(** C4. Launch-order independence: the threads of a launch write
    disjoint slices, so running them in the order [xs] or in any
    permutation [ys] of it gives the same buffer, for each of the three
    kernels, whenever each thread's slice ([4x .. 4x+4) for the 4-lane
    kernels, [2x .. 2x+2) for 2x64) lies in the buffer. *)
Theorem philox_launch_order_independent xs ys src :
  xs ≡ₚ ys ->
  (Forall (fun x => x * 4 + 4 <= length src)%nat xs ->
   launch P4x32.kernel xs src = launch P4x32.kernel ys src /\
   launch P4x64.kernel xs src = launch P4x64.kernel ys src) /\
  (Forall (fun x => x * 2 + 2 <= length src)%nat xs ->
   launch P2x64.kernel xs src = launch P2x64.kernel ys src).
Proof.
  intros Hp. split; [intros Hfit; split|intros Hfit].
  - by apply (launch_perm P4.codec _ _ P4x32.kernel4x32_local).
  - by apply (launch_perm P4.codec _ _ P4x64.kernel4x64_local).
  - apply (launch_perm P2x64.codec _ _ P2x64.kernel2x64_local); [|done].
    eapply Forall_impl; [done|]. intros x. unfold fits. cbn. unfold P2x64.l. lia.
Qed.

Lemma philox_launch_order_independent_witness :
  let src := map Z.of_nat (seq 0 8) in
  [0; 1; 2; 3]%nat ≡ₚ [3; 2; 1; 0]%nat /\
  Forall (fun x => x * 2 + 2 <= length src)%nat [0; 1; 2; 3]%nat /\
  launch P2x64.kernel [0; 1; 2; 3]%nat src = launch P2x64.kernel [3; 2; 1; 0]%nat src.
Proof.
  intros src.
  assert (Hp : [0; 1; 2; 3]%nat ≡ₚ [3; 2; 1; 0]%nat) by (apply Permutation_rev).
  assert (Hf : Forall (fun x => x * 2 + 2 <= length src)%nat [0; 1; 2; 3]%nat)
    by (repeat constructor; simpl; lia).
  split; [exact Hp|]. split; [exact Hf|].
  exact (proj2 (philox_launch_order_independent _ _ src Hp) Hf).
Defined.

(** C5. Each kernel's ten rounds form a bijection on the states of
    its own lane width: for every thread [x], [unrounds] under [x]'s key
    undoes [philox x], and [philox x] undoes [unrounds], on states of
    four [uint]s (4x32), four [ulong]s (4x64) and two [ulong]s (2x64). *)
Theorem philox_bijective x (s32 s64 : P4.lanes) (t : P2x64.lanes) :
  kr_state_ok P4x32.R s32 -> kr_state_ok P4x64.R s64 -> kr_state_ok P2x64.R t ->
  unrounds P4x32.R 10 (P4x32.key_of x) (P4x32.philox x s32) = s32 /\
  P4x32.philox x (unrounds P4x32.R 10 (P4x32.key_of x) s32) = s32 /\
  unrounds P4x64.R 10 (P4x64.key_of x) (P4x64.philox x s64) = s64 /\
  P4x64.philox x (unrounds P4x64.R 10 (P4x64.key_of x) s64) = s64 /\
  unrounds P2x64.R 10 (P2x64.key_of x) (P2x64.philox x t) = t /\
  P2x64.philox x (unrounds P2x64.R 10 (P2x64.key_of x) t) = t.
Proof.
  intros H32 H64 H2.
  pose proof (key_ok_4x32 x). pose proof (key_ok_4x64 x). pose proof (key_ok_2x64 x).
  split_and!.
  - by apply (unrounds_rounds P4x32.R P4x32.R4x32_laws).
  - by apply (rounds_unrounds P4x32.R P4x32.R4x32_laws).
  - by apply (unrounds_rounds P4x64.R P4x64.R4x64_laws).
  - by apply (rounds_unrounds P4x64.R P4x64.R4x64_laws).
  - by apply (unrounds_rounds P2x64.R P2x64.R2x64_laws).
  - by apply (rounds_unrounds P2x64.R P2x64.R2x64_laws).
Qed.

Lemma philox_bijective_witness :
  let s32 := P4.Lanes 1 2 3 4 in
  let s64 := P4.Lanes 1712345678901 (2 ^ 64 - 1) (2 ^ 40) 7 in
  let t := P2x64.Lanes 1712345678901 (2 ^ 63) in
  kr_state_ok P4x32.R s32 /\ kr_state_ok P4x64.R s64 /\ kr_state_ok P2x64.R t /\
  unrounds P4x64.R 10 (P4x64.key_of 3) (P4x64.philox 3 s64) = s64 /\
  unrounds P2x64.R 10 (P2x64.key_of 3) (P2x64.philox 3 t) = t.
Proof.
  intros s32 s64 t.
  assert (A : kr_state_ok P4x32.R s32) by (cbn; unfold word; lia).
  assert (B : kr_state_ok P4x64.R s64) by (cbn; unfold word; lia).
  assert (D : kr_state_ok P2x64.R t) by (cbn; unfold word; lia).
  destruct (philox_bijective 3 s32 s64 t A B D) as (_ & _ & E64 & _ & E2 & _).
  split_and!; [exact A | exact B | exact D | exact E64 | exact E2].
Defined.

Activity:
Restate word for word the lines running from the line that holds "destruct (philox_bijective 3" to the final line of the entries.

Response to the task:
  destruct (philox_bijective 3 s32 s64 t A B D) as (_ & _ & E64 & _ & E2 & _).
  split_and!; [exact A | exact B | exact D | exact E64 | exact E2].
Defined.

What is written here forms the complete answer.